Le nom de nos ultimes orgueils...
Et s'il scintille une lumière dans tes souvenirs
Et que chavire en toi un rayon de fierté,
Sache que ce sont elles...
Ce sont elles qui narguent ce ciel gris
Qui persiste sur nos têtes
En cierges incongrus brûlés dans nos désespoirs;
Ce ne sont qu'elles qui illuminent de leur légendes
Nos vieilles nuits sans aurores...
Prête-moi un peu de ta mémoire
Que je rallume quelques étoiles :
Djamila, Louisette, rappelle-toi...
Et que j'éclaire, tatouée sur ma chair amnésique
La balafre de la Casbah :
Hassiba, tremble ma peau !
Et d'une lune sur nos montagnes,
Tu entendras avec moi, au nom d'Ourida,
Se lever encore quelques fleurs sauvages...
Et surtout prend un peu de ma mémoire
Que je cesse de faire pleurer le ciel
A l'idée que nos enfants nous libèrent,
Et que j'oublie un peu leur nom :
Katia, Amal, Nour-El-Houda...
Vierges immolées
Pour éclairer leurs frères
Dans la nuit des hommes au sabre vert...
Katia, Amal, Nour-El-Houda...
Alger, ta race incessante de félines égorgées...
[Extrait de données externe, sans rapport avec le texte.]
Lemma calculateSimilarity_same a :
  a <> [] -> (calculateSimilarity a a == 1)%Q.
Proof.
  intros Ha. rewrite calculateSimilarity_nonempty by assumption.
  rewrite levenshteinDistance_refl. apply ratio_eq_1.
  destruct a; [congruence|simpl; lia].
Qed.

Lemma calculateSimilarity_range a b :
  (0 <= calculateSimilarity a b)%Q /\ (calculateSimilarity a b <= 1)%Q.
Proof.
  destruct a as [|x a]; [rewrite calculateSimilarity_empty_l; split; discriminate|].
  destruct b as [|y b]; [rewrite calculateSimilarity_empty_r; split; discriminate|].
  rewrite calculateSimilarity_nonempty by discriminate.
  pose proof (levenshteinDistance_le_max (x :: a) (y :: b)) as Hd.
  assert (Hn : 0 < Nat.max (length (x :: a)) (length (y :: b))) by (simpl; lia).
  split; [now apply ratio_nonneg|].
  destruct (levenshteinDistance (x :: a) (y :: b)) as [|d] eqn:E.
  - rewrite ratio_eq_1 by assumption. apply Qle_refl.
  - apply Qlt_le_weak, ratio_lt_1; [exact Hn|apply Nat.lt_0_succ].
Qed.

Lemma calculateSimilarity_distinct a b :
  a <> [] -> b <> [] -> a <> b ->
  (0 <= calculateSimilarity a b)%Q /\ (calculateSimilarity a b < 1)%Q.
Proof.
  intros Ha Hb Hab. split; [apply calculateSimilarity_range|].
  rewrite calculateSimilarity_nonempty by assumption.
  apply ratio_lt_1.
  - destruct a; [congruence|cbn [length]; lia].
  - destruct (levenshteinDistance a b) eqn:E; [|lia].
    apply levenshteinDistance_0 in E. congruence.
Qed.

(** ** The reconciler *)

(** *** Comparisons of scores *)

Lemma Qgtb_true a b : Qgtb a b = true <-> (b < a)%Q.
Proof.
  unfold Qgtb. rewrite negb_true_iff. split; intros H.
  - apply Qnot_le_lt. intros Hle. apply Qle_bool_iff in Hle. congruence.
  - destruct (Qle_bool a b) eqn:E; [|reflexivity].
    apply Qle_bool_iff in E. exfalso. exact (Qlt_not_le _ _ H E).
Qed.

Lemma Qgtb_false a b : Qgtb a b = false <-> (a <= b)%Q.
Proof.
  unfold Qgtb. rewrite negb_false_iff. apply Qle_bool_iff.
Qed.

Lemma Qgeb_true a b : Qgeb a b = true <-> (b <= a)%Q.
Proof. apply Qle_bool_iff. Qed.

Lemma Qgeb_false a b : Qgeb a b = false <-> (a < b)%Q.
Proof.
  unfold Qgeb. split; intros H.
  - apply Qnot_le_lt. intros Hle. apply Qle_bool_iff in Hle. congruence.
  - destruct (Qle_bool b a) eqn:E; [|reflexivity].
    apply Qle_bool_iff in E. exfalso. exact (Qlt_not_le _ _ H E).
Qed.

Lemma jseqb_eq a b : jseqb a b = true <-> a = b.
Proof.
  revert b. induction a as [|x a IH]; intros [|y b]; simpl;
    try (split; [discriminate|congruence]); [tauto|].
  rewrite andb_true_iff, N.eqb_eq, IH. split.
  - intros [-> ->]. reflexivity.
  - intros H. inversion H. auto.
Qed.

Lemma jseqb_refl a : jseqb a a = true.
Proof. now apply jseqb_eq. Qed.

Lemma jseqb_neq a b : jseqb a b = false <-> a <> b.
Proof.
  rewrite <- jseqb_eq. destruct (jseqb a b); split; congruence.
Qed.

(** *** The search of [findCorrectEventId] *)

Section Search.
Variable target : jsstring.

Local Abbreviation score := (score target).
Local Abbreviation candidate := (candidate target).
Local Abbreviation search_inv := (search_inv target).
Combien nous faudrait-il d'offrandes
Et de mères démoniaques
Pour te délivrer de tes cerbères
Et te rendre à tes amants ?
Elles nous regardent,
Souviens-toi,
Elles nous regardent, le sais-tu ?
Là, de ce sol assoiffé,
Ce sont elles,
Chaque fois qu’un bégonia, à l’improviste
Viens décorer ma sereine baie d’Alger
A chaque verte fleur sous-marine
Qui se pose sur le corail orangé d’El Kala
Ce sont elles,
A chaque rose insolente qui se forme sur le sable
Pour divertir le Hoggar de sa solitude
Ou qu’un gai hortensia étourdi
S’égare sur les pistes rocailleuses d’Ain-Sefra...
Ce sont elles !
Les sirènes de ma terre,
Fauves indomptables,
Ce sont elles qui nous embrassent
Par ces tendres baisers déposés sur leur terre
Pour nous rappeler que de ce sol martyrisé
Au plus fort moment du désespoir
Quand la mort et l’avenir ne faisaient plus qu’un
Il a toujours surgi des plantes rebelles
Dont elles furent des espèce immortelles
Et qui firent refleurir la liberté.
Alors dans mes aubes perdues d’El-Harrach,
Quand je surprends un brin de pâquerettes
Percer les murs de ma prison,
Ce sont elles, je le sais
Ce sont les sirènes de ma terre
Qui me chuchotent au cœur
Qu’au plus fort du calvaire,
Au plus noir de la nuit,
Il faut croire aux petits soleils
Qui éclosent toujours, me jurent-elles
D'une galette noire
Ou d'un serment oublié
Et je vivrai.
Je vivrai d'un beau regard noir
Sur cette photo lézardée...
Je vivrai des siècles et des millénaires
A apprendre à survivre
Et je survivrai.
Je survivrai la nuit
Pour toi,
Par les filets de lumière
Que les sirènes de ma terre,
De leur corps ont plantés,
Souveraines,
Au cœur de la nuit.
M.B.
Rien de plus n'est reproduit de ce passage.